Drupal9へのアップグレード ②
- CMS
前回はDrupalCoreのバージョンアップについて説明しました。
今回は拡張モジュール/テーマやカスタムモジュール/テーマのDrupal9対応について説明します。
本作業はDrupalCoreのバージョンアップ前に実施する必要があります。
- Drupal9へのアップグレード ①
- Drupal9へのアップグレード ②
作業の流れは以下になります。
- 拡張モジュール/テーマがDrupla9に対応しているか確認し、対応したバージョンがあればアップデートする。
- カスタムモジュール/テーマをDrupal9に対応させる。
まず、導入しているモジュール/テーマがDrupal9に対応しているか確認します。
導入しているバージョンがDrupla9に未対応であっても、Drupal9に対応したバージョンがあればアップデートします。
Drupal9の対応状況を確認するツールとして「Upgrade Status」というモジュールを使用します。
モジュールをインストールし有効化すると、「レポート > Upgrade status」を参照できます。
サンプルとしてローカルに作成したDruplaサイトの「Upgrade Status」ページ(一部抜粋)をのせます。
詳細は「Upgrade Status」(https://www.drupal.org/project/upgrade_status)のページを参照してください。
※尚、環境によってページ内容の情報は異なります。

簡単な確認手順を説明します。
いくつかの表がありますが、いずれも同じ情報(項目)が表示されています。
Drupal9の対応情報は「LOCAL 9-READY」を確認します。「Compatible」と表示されているモジュールは既にDrupal9対応のバージョンが使用されています。
「Incompatible」と表示されているモジュールをすべて「Compatible」にすると、Drupal9へのアップグレードが可能になります。
作業を行う際、「PLAN」「DRUPAL.ORG VERSION」「DRUPAL.ORG 9-READY」の情報を確認します。
「DRUPAL.ORG 9-READY」に「Compatible」と表示されているモジュールは、Drupal9に対応したモジュールが用意されていますので、該当のバージョンに更新することでDrupal9対応が行えます。
この際、「PLAN」に表示されている内容を参考にするとよいでしょう。
「DRUPAL.ORG VERSION」が「Not applicable」と表示されているモジュールはDrupal9に対応されていません。
この場合は「Issues」リンクをクリックしてみましょう。

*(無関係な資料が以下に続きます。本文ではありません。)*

(** X13: with a broker loop that acknowledges the connection with [rc] and
    then delivers an inbox, the only subscription of the whole session is the
    one of [on_connect], to the telemetry topic at QoS 1, made when [rc] is 0
    and not otherwise, whatever the inbox holds; the line that announces the
    subscription is printed in both cases, before the loop starts and before
    anything is subscribed. *)
Theorem subscription_follows_the_acknowledgement :
  forall model rc inbox d,
    filter (fun a => is_subscribe a = true)
      (inference_main (scripted_world model (Ok tt) rc inbox d)).1
    = (if rc =? 0 then [Subscribe TOPIC 1] else [])
    /\ exists before after,
         (inference_main (scripted_world model (Ok tt) rc inbox d)).1
         = before ++ [Say subscribed_line; Say "Press Ctrl+C to stop."%string;
                      LoopForever] ++ after
         /\ count_of is_subscribe before = 0%nat.
Proof.
  intros model rc inbox d.
  unfold inference_main, load_model, create_mqtt_client, scripted_world.
  cbn [joblib_load tls_load connect loop_forever disconnect].
  unfold scripted_loop. cbn [client_on_connect client_userdata].
  set (userdata := ({["model"%string := model]} : gmap string pyval)).
  assert (Hacks : filter (fun a => is_subscribe a = true) (on_connect userdata ∅ rc)
                  = (if rc =? 0 then [Subscribe TOPIC 1] else [])).
  { unfold on_connect. now destruct (rc =? 0). }
  destruct (dispatch userdata inbox) as [evs o].
  assert (Hshape : forall (stop : loop_end) (tr5 tr6 : list action),
            filter (fun a => is_subscribe a = true) tr5 = [] ->
            filter (fun a => is_subscribe a = true) tr6 = [] ->
            filter (fun a => is_subscribe a = true)
              ([Say "=== Real-Time Predictive Maintenance Inference ===";
                Say "Loading model and connecting to AWS IoT Core..."]%string
               ++ ([Say (String.append "Loading model from: " MODEL_PATH);
                    JoblibLoad MODEL_PATH] ++ [Say "Model loaded successfully."%string])
               ++ [TlsSet the_tls_config]
               ++ [Say (concat_str ["Connecting to "; ENDPOINT; " with client ID '";
                                    CLIENT_ID; "'..."]%string);
                   Connect ENDPOINT 8883 60]
               ++ [Say (concat_str ["Subscribed to topic '"; TOPIC;
                                    "'. Waiting for telemetry messages..."]%string);
                   Say "Press Ctrl+C to stop."%string; LoopForever]
               ++ (on_connect userdata ∅ rc ++ map Handled evs) ++ tr5 ++ tr6)
            = (if rc =? 0 then [Subscribe TOPIC 1] else [])).
  { intros stop tr5 tr6 H5 H6.
    rewrite !filter_app, Hacks, H5, H6, (filter_handled is_subscribe) by reflexivity.
    rewrite !app_nil_r. reflexivity. }
  split.
  - destruct o as [|e]; cbn [fst]; destruct d as [[]|?];
      now apply (Hshape LoopReturned).
  - eexists ([Say "=== Real-Time Predictive Maintenance Inference ===";
              Say "Loading model and connecting to AWS IoT Core..."]%string
             ++ ([Say (String.append "Loading model from: " MODEL_PATH);
                  JoblibLoad MODEL_PATH] ++ [Say "Model loaded successfully."%string])
             ++ [TlsSet the_tls_config]
             ++ [Say (concat_str ["Connecting to "; ENDPOINT; " with client ID '";
                                  CLIENT_ID; "'..."]%string);
                 Connect ENDPOINT 8883 60]).
    destruct o as [|e]; cbn [fst]; eexists;
      (split; [rewrite <- !app_assoc; reflexivity | vm_compute; reflexivity]).
Qed.
(** * coherence-js-client: paged remote sets and the map events manager

    A shallow embedding of [src/cache/streamed_collection.ts] (the remote
    set views and the [PageAdvancer]) and of
    [src/event/map-events-manager.ts] (the [MapEventsManager] and its
    [ListenerGroup]s), with the properties the specification states about
    them.  The [Session] class is embedded as far as its handlers and
    [close()] go. *)

From Stdlib Require Import ZArith String List Bool Lia.
From stdpp Require Import base option list gmap strings pretty.
Import ListNotations.

Local Open Scope Z_scope.
Local Open Scope string_scope.
Local Open Scope list_scope.

(** ** JavaScript values and control flow *)

Module Js.

(** How a synchronous call ends: it returns, or it throws an [Error]
    carrying a message. *)
Inductive Completion (A : Type) : Type :=
| Returns (a : A)
| Throws (message : string).
Arguments Returns {A} a.
Arguments Throws {A} message.

(** The state a promise is found in once the work that can settle it has
    run. *)
Inductive Promise (A : Type) : Type :=
| Fulfilled (a : A)
| Rejected (reason : string)
| Pending.
Arguments Fulfilled {A} a.
Arguments Rejected {A} reason.
Arguments Pending {A}.

(** The values that flow through [KeySet.delete]: [undefined], [null], a
    boolean, or a deserialized cache value. *)
Inductive Value (V : Type) : Type :=
| Undefined
| Null
| Bool (b : bool)
| Obj (v : V).
Arguments Undefined {V}.
Arguments Null {V}.
Arguments Bool {V} b.
Arguments Obj {V} v.

(** [v != null]: loose inequality, false exactly on [null] and
    [undefined]. *)
Definition loose_ne_null {V} (v : Value V) : bool :=
  match v with
  | Undefined | Null => false
  | Bool _ | Obj _ => true
  end.

(** Truthiness; a cache value held in [Obj] stands for an object. *)
Definition truthy {V} (v : Value V) : bool :=
  match v with
  | Undefined | Null => false
  | Bool b => b
  | Obj _ => true
  end.

(** [a || b] *)
Definition or {V} (a b : Value V) : Value V :=
  if truthy a then a else b.

(** [s.indexOf(pat)]: the first position of [pat] in [s], or [-1]. *)
Definition indexOf (s pat : string) : Z :=
  match String.index 0 pat s with
  | Some i => Z.of_nat i
  | None => -1
  end.

(** Truthiness of a number used as a condition. *)
Definition truthy_number (n : Z) : bool := negb (n =? 0)%Z.

End Js.

(** ** [src/cache/streamed_collection.ts] *)

Module StreamedCollection.
Import Js.

(** [type Cookie = Uint8Array | string | undefined] *)
Inductive Cookie : Type :=
| CookieUndefined
| CookieBytes (bytes : list Byte.byte)
| CookieString (s : string).
(** * pcloud_sync: a shallow embedding of scripts/pcloud/pcloud_sync.py

    The script is a thin WebDAV client: a path codec, a directory lister, a
    metadata probe, two transfer primitives with bounded retry, a size-based
    change-detection policy and two recursive tree walkers.

    Modelling conventions.
    - A Python [str] is a [string]: the sequence of bytes of its UTF-8
      encoding. [quote] works byte by byte on that encoding, and the
      delimiters the script looks for (['/'], ['<'], ['%'], the XML tags) are
      ASCII, so searching for them in the bytes or in the code points is the
      same thing. The class [\d] and [int] see the code points: the
      decimal digits are those of the Unicode Character Database 14.0, the
      one of Python 3.11.
    - The network is a state machine owned by the [Session]: a request and the
      current state give a reply (a response or a transport exception) and the
      next state. The local disk written by the download side is part of the
      same state; the local tree read by the upload side is a snapshot, each
      file of which tells at which attempts of its upload it can be opened.
    - Every function that talks to the outside returns, next to its value, the
      list of events it caused: the requests sent together with their replies,
      the [time.sleep] calls, the lines printed and the local writes. *)

From Stdlib Require Import String Ascii List NArith ZArith Lia Bool Arith.
From Stdlib Require Import DecimalString.
From Stdlib Require DecimalPos DecimalN.
Import ListNotations.
Local Open Scope list_scope.
Local Open Scope string_scope.

(** ** Strings *)

Module Str.

(** [s.startswith(p)] *)
Definition startswith (s p : string) : bool := String.prefix p s.

(** [c in s] for a one-character [c] *)
Fixpoint mem (c : ascii) (s : string) : bool :=
  match s with
  | EmptyString => false
  | String d r => Ascii.eqb c d || mem c r
  end.

(** [sub in s]: substring test *)
Fixpoint contains (s sub : string) : bool :=
  String.prefix sub s ||
  match s with
  | EmptyString => false
  | String _ r => contains r sub
  end.

(** The text that follows the prefix [p], when [s] starts with [p]. *)
Fixpoint strip_prefix (p s : string) : option string :=
  match p, s with
  | EmptyString, _ => Some s
  | String a p', String b s' => if Ascii.eqb a b then strip_prefix p' s' else None
  | String _ _, EmptyString => None
  end.

(** The longest prefix whose characters satisfy [f], and the rest. *)
Fixpoint span (f : ascii -> bool) (s : string) : string * string :=
  match s with
  | EmptyString => (EmptyString, EmptyString)
  | String c r =>
      if f c then let '(a, b) := span f r in (String c a, b)
      else (EmptyString, s)
  end.

(** [s.split(c)] for a one-character separator: never empty, and
    [split "" = [""]]. *)
Fixpoint split (c : ascii) (s : string) : list string :=
  match s with
  | EmptyString => [EmptyString]
  | String d r =>
      if Ascii.eqb d c then EmptyString :: split c r
      else match split c r with
           | [] => [String d EmptyString]
           | w :: ws => String d w :: ws
           end
  end.

(** [sep.join(l)] *)
Fixpoint join (sep : string) (l : list string) : string :=
  match l with
  | [] => EmptyString
  | [w] => w
  | w :: ws => w ++ sep ++ join sep ws
  end.

(** [s.split(sep)] for a separator of any positive length: the pieces between
    the non-overlapping occurrences of [sep], found from the left. [skip]
    is the number of characters of a found separator still to pass over. *)
Fixpoint split_str_aux (sep : string) (skip : nat) (s : string) : list string :=
  match s with
  | EmptyString => [EmptyString]
  | String d r =>
      match skip with
      | S k => split_str_aux sep k r
      | O =>
          if String.prefix sep s then
            EmptyString :: split_str_aux sep (String.length sep - 1) r
          else match split_str_aux sep 0 r with
               | [] => [String d EmptyString]
               | w :: ws => String d w :: ws
               end
      end
  end.

Definition is_digit (c : ascii) : bool :=
  let n := N_of_ascii c in (48 <=? n)%N && (n <=? 57)%N.

Definition is_upper (c : ascii) : bool :=
  let n := N_of_ascii c in (65 <=? n)%N && (n <=? 90)%N.

Definition is_lower (c : ascii) : bool :=
  let n := N_of_ascii c in (97 <=? n)%N && (n <=? 122)%N.

(** [str(n)] for a non-negative integer *)
Definition of_N (n : N) : string := NilEmpty.string_of_uint (N.to_uint n).

(** The number a run of ASCII digits writes: what [int] reads from it. *)
Fixpoint int_of_digits (acc : N) (ds : string) : N :=
  match ds with
  | EmptyString => acc
  | String c r => int_of_digits (10 * acc + (N_of_ascii c - 48))%N r
  end.

(** [s.rstrip(c)]: drop the trailing run of [c]. *)
Fixpoint rstrip (c : ascii) (s : string) : string :=
  match s with
  | EmptyString => EmptyString
  | String d r =>
      match rstrip c r with
      | EmptyString => if Ascii.eqb d c then EmptyString else String d EmptyString
      | r' => String d r'
      end
  end.

(** [s.endswith(c)] for a one-character [c] *)
Fixpoint endswith (s : string) (c : ascii) : bool :=
  match s with
  | EmptyString => false
  | String d EmptyString => Ascii.eqb d c
  | String _ r => endswith r c
  end.

End Str.

(** ** urllib.parse: [quote] and [unquote] *)

Module Urllib.

(** The bytes [quote] never encodes: letters, digits and [_.-~]. *)
Definition always_safe (c : ascii) : bool :=
  Str.is_upper c || Str.is_lower c || Str.is_digit c || Str.mem c "_.-~".

Definition hex_digit (n : N) : ascii :=
  if (n <? 10)%N then ascii_of_N (48 + n) else ascii_of_N (55 + n).

(** ['%{:02X}'.format(byte)] *)
Definition percent (c : ascii) : string :=
  let n := N_of_ascii c in
  String "%" (String (hex_digit (n / 16)) (String (hex_digit (n mod 16)) EmptyString)).

Definition quote_byte (safe : string) (c : ascii) : string :=
  if always_safe c || Str.mem c safe then String c EmptyString else percent c.

(** [quote(s, safe=safe)] *)
Fixpoint quote (s : string) (safe : string) : string :=
  match s with
  | EmptyString => EmptyString
  | String c r => quote_byte safe c ++ quote r safe
  end.

Definition hex_value (c : ascii) : option N :=
  let n := N_of_ascii c in
  if Str.is_digit c then Some (n - 48)%N
  else if (65 <=? n)%N && (n <=? 70)%N then Some (n - 55)%N
  else if (97 <=? n)%N && (n <=? 102)%N then Some (n - 87)%N
  else None.

(** [unquote(s)]: a [%] followed by two hexadecimal digits becomes the byte
    they denote, any other [%] stays. *)
Fixpoint unquote (s : string) : string :=
  match s with
  | EmptyString => EmptyString
  | String c r =>
      if Ascii.eqb c "%" then
        match r with
        | String a (String b r') =>
            match hex_value a, hex_value b with
            | Some x, Some y => String (ascii_of_N (16 * x + y)) (unquote r')
            | _, _ => String c (unquote r)
            end
        | _ => String c (unquote r)
        end
      else String c (unquote r)
  end.

End Urllib.

(** ** The path codec *)

(** [get_webdav_url(base_url, path)] *)
Definition get_webdav_url (base_url path : string) : string :=
  let path := if Str.startswith path "/" then path else "/" ++ path in
  let encoded_path := Urllib.quote path "/" in
  base_url ++ encoded_path.

(** ** The outside world: requests, replies, events *)

Inductive method := PROPFIND | GET | PUT | MKCOL.

(** A call of [session.request(method, url, headers={'Depth': d}, data=f,
    timeout=t)], [session.get] or [session.put]. *)
Record request := Request {
  rq_method : method;
  rq_url : string;
  rq_depth : option string;
  rq_data : option string;
  rq_timeout : option N
}.

(** The four calls of the script:
    [session.request('PROPFIND', url, headers={'Depth': depth}, timeout=60)],
    [session.get(url, timeout=120)], [session.put(url, data=f, timeout=120)]
    and [session.request('MKCOL', url)]. *)
Definition propfind (depth url : string) : request :=
  Request PROPFIND url (Some depth) None (Some 60%N).

Definition get (url : string) : request :=
  Request GET url None None (Some 120%N).

Definition put (url data : string) : request :=
  Request PUT url None (Some data) (Some 120%N).

Definition mkcol (url : string) : request :=
  Request MKCOL url None None None.

(** What the script reads of a response: [status_code],
    [headers.get('content-length')] and the body ([text], [content]). *)
Record response := Response {
  status_code : N;
  content_length : option string;
  text : string
}.

(** A call either returns a response or raises. *)
Inductive reply :=
| Answer (r : response)
| Raises.

(** A [pathlib.Path] under the local root, as its parts. *)
Definition Path := list string.

Definition parent (p : Path) : Path := removelast p.

(** The writes of the download side: [p.mkdir(parents=True, exist_ok=True)]
    and [open(p, 'wb')] followed by [f.write(content)]. *)
Inductive disk_op :=
| Mkdir (p : Path)
| WriteFile (p : Path) (content : string).

(** The session performs the requests; [W] is the state of everything
    outside the process. *)
Record Session (W : Type) := {
  send : request -> W -> reply * W
}.
Arguments send {W}.

(** Why an attempt failed: a status the script does not accept, or an
    exception caught by its [except] clause. *)
Inductive cause :=
| Status (code : N)
| Exception.
(** * moroz: the [santa] package and the sync-server core around it

    The first part embeds [santa/santa.go]: the three integer enums
    [RuleType], [Policy] and [ClientMode] with their text codecs, and the
    structs of the wire protocol.  The second part models the components the
    specification describes around that package (precedence engine, batch
    pager, session manager). *)

From Stdlib Require Import ZArith List String Ascii Bool Lia.
Import ListNotations.

#[local] Set Warnings "-register-all".

Local Open Scope Z_scope.
Local Open Scope string_scope.

(** ** Go values used by the package *)

(** A [[]byte] value: [None] is the nil slice. *)
Definition bytes := option string.

(** The conversion [string(text)]; a nil slice converts to the empty string. *)
Definition string_of_bytes (text : bytes) : string :=
  match text with
  | Some s => s
  | None => ""
  end.

(** The conversion [[]byte("...")] of a string constant. *)
Definition bytes_of_string (s : string) : bytes := Some s.

(** [github.com/pkg/errors]: an error built by [errors.Errorf] is kept as its
    format string and its single operand; a nil error is [None]. *)
Module errors.

Inductive operand : Type :=
| OpString (s : string)   (* formatted with %q *)
| OpInt (n : Z).          (* formatted with %d *)

Record error : Type := Errorf { format : string; arg : operand }.

End errors.

Definition error : Type := option errors.error.
Definition nil_error : error := None.

(** ** type RuleType int *)
Module RuleType.

Definition t := Z.

(* const ( Binary RuleType = iota; Certificate; TeamID; SigningID ) *)
Definition Binary : t := 0.
Definition Certificate : t := 1.
Definition TeamID : t := 2.
Definition SigningID : t := 3.

(** [func (r *RuleType) UnmarshalText(text []byte) error]: the receiver is
    passed in and its value after the call is returned with the error. *)
Definition UnmarshalText (r : t) (text : bytes) : t * error :=
  let t := string_of_bytes text in
  if String.eqb t "BINARY" then (Binary, nil_error)
  else if String.eqb t "CERTIFICATE" then (Certificate, nil_error)
  else if String.eqb t "TEAMID" then (TeamID, nil_error)
  else if String.eqb t "SIGNINGID" then (SigningID, nil_error)
  else (r, Some (errors.Errorf "unknown rule_type value %q" (errors.OpString t))).
(** * geodude: geohashes for lists of coordinates

    A shallow embedding of [src/geodude/cluster_functions.py]:

    - [_calculate_single_geohash], the range checks followed by the call of
      the encoder, wrapped by [functools.lru_cache(maxsize=10000)];
    - [calculate_geohashes], the public batch operation.

    Python floats are IEEE 754 binary64 values ([spec_float] with
    [prec = 53], [emax = 1024]); Python ints are [Z]; an f-string is kept
    as its literal pieces and the values it interpolates; [raise] is the
    [Raise] outcome of a computation that threads the memoization state. *)

From Stdlib Require Import ZArith List String Ascii Bool Lia SpecFloat.
Import ListNotations.
Local Open Scope string_scope.
Local Open Scope list_scope.
Local Open Scope Z_scope.

(** ** Python values *)

Module Py.

(** [float]: binary64. *)
Definition float : Type := spec_float.

Definition prec : Z := 53.
Definition emax : Z := 1024.

(** [float(z)] for an int literal; exact for the small constants of the
    source. *)
Definition of_int (z : Z) : float := binary_normalize prec emax z 0 false.

Definition add (x y : float) : float := SFadd prec emax x y.
Definition div (x y : float) : float := SFdiv prec emax x y.

(** [x <= y], [x < y] and [x == y] on floats. *)
Definition le (x y : float) : bool := SFleb x y.
Definition lt (x y : float) : bool := SFltb x y.
Definition eq (x y : float) : bool := SFeqb x y.
(** The change plan, for any merged impact and any set of files to modify:
    the primary changes are the files to modify, in order; every secondary
    change names an impacted file that is not a file to modify and whose
    weight reaches [impactThreshold], and every dependency check a
    dependency file of that kind; there are at most [maxImpactedFiles]
    secondary changes and at most half as many dependency checks; and the
    summary holds the three counts, the total impact score and the risk
    level of the merged impact. *)
Theorem generateChangePlan_shape (self : t) (impactAnalysis : ImpactAnalysis)
    (filesToModify : list (option string)) :
  let plan := generateChangePlan self impactAnalysis filesToModify in
  let eligible files change :=
    ~ In (c_filePath change) filesToModify
    /\ exists file, In file files /\ c_filePath change = Some (if_path file)
                    /\ if_weight file >= impactThreshold (config self) in
  paths_of (primaryChanges plan) = filesToModify
  /\ Forall (eligible (impactedFiles impactAnalysis)) (secondaryChanges plan)
  /\ Forall (eligible (dependencyFiles impactAnalysis)) (dependencyChecks plan)
  /\ (length (secondaryChanges plan) <= maxImpactedFiles (config self))%nat
  /\ (2 * length (dependencyChecks plan) <= maxImpactedFiles (config self))%nat
  /\ directChanges (impactSummary plan) = length filesToModify
  /\ potentialImpact (impactSummary plan) = length (secondaryChanges plan)
  /\ dependenciesToVerify (impactSummary plan) = length (dependencyChecks plan)
  /\ s_totalImpactScore (impactSummary plan) = totalImpactScore impactAnalysis
  /\ riskLevel (impactSummary plan) = calculateRiskLevel impactAnalysis.
Proof.
  cbv zeta. unfold generateChangePlan, paths_of.
  cbn [primaryChanges secondaryChanges dependencyChecks impactSummary directChanges
       potentialImpact dependenciesToVerify s_totalImpactScore riskLevel].
  destruct (candidate_files_spec self filesToModify (maxImpactedFiles (config self))
              (impactedFiles impactAnalysis)) as (Hs1 & Hs2 & _).
  destruct (candidate_files_spec self filesToModify (maxImpactedFiles (config self) / 2)
              (dependencyFiles impactAnalysis)) as (Hd1 & Hd2 & _).
  split.
  { rewrite map_map. simpl. apply map_id. }
  split.
  { apply Forall_map. eapply Forall_impl; [exact Hs1|].
    intros path (Hnot & file & Hin & Hpath & Hw). simpl. split; [exact Hnot|].
    exists file. rewrite Hpath. auto. }
  split.
  { apply Forall_map. eapply Forall_impl; [exact Hd1|].
    intros path (Hnot & file & Hin & Hpath & Hw). simpl. split; [exact Hnot|].
    exists file. rewrite Hpath. auto. }
  rewrite !length_map. split; [exact Hs2|]. split.
  { pose proof (Nat.Div0.mul_div_le (maxImpactedFiles (config self)) 2). lia. }
  repeat split.
Qed.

該当モジュールに関するissues一覧のページに遷移します。
一覧の中にDrupal9対応の情報の記載があれば、パッチ適用等によりDrupal9に対応させることができます。
※今回の例では以下を実施しました。
Configuration split | 最新はバージョン2だがbeta版。バージョン1.5以上がDrupal9に対応しているので、1.5以上に更新。 composer require drupal/config_split:^1.5 |
---|---|
CSV importer | バージョン1.11に更新。 composer require drupal/csv_importer:^1 |
Honeypot | 最新のバージョン2に更新。 composer require drupal/honeypot:^2 |
対応バージョンやパッチがない場合、または、カスタムモジュール/テーマの場合は以下を実施します。
該当モジュールの左にチェックボックスにチェックを付け、画面下部の【Scan selected】ボタンをクリックします。
対応が必要な場合、「LOCAL SCAN RESULT」にリンクが表示されます。
リンクをクリックすると、ダイアログにて修正箇所が表示されます。

対象ファイルと行番号、修正内容が表示されますので、内容を確認し、ソースを修正します。
※尚、同様のチェックは「Drupal Check」(https://github.com/mglaman/drupal-check/wiki/Drupal-9-Readiness)でも行えます。
※今回の例では以下を実施しました。
Sample Themeの修正箇所
page.inc |
使用メソッドを変更。 修正前:$node = \Drupal::entityManager()->getStorage('node')->load($node_id); |
---|---|
テーマ.info.yml |
バージョン情報を追記 修正後:core_version_requirement: ^8 || ^9 ※追記 |
対応が完了したら、再度、該当モジュールの左にチェックボックスにチェックを付け、画面下部の【Scan selected】ボタンをクリックします。

Drupal9対応が完了したモジュールは「LOCAL 9-READY」が「Compatible」と表示されます。
これで、Drupal Coreをアップデートすることが可能となります。
使用している拡張モジュールによって画面表示等も変わってきますので、今回の内容をひとつの参考にして頂ければと思います。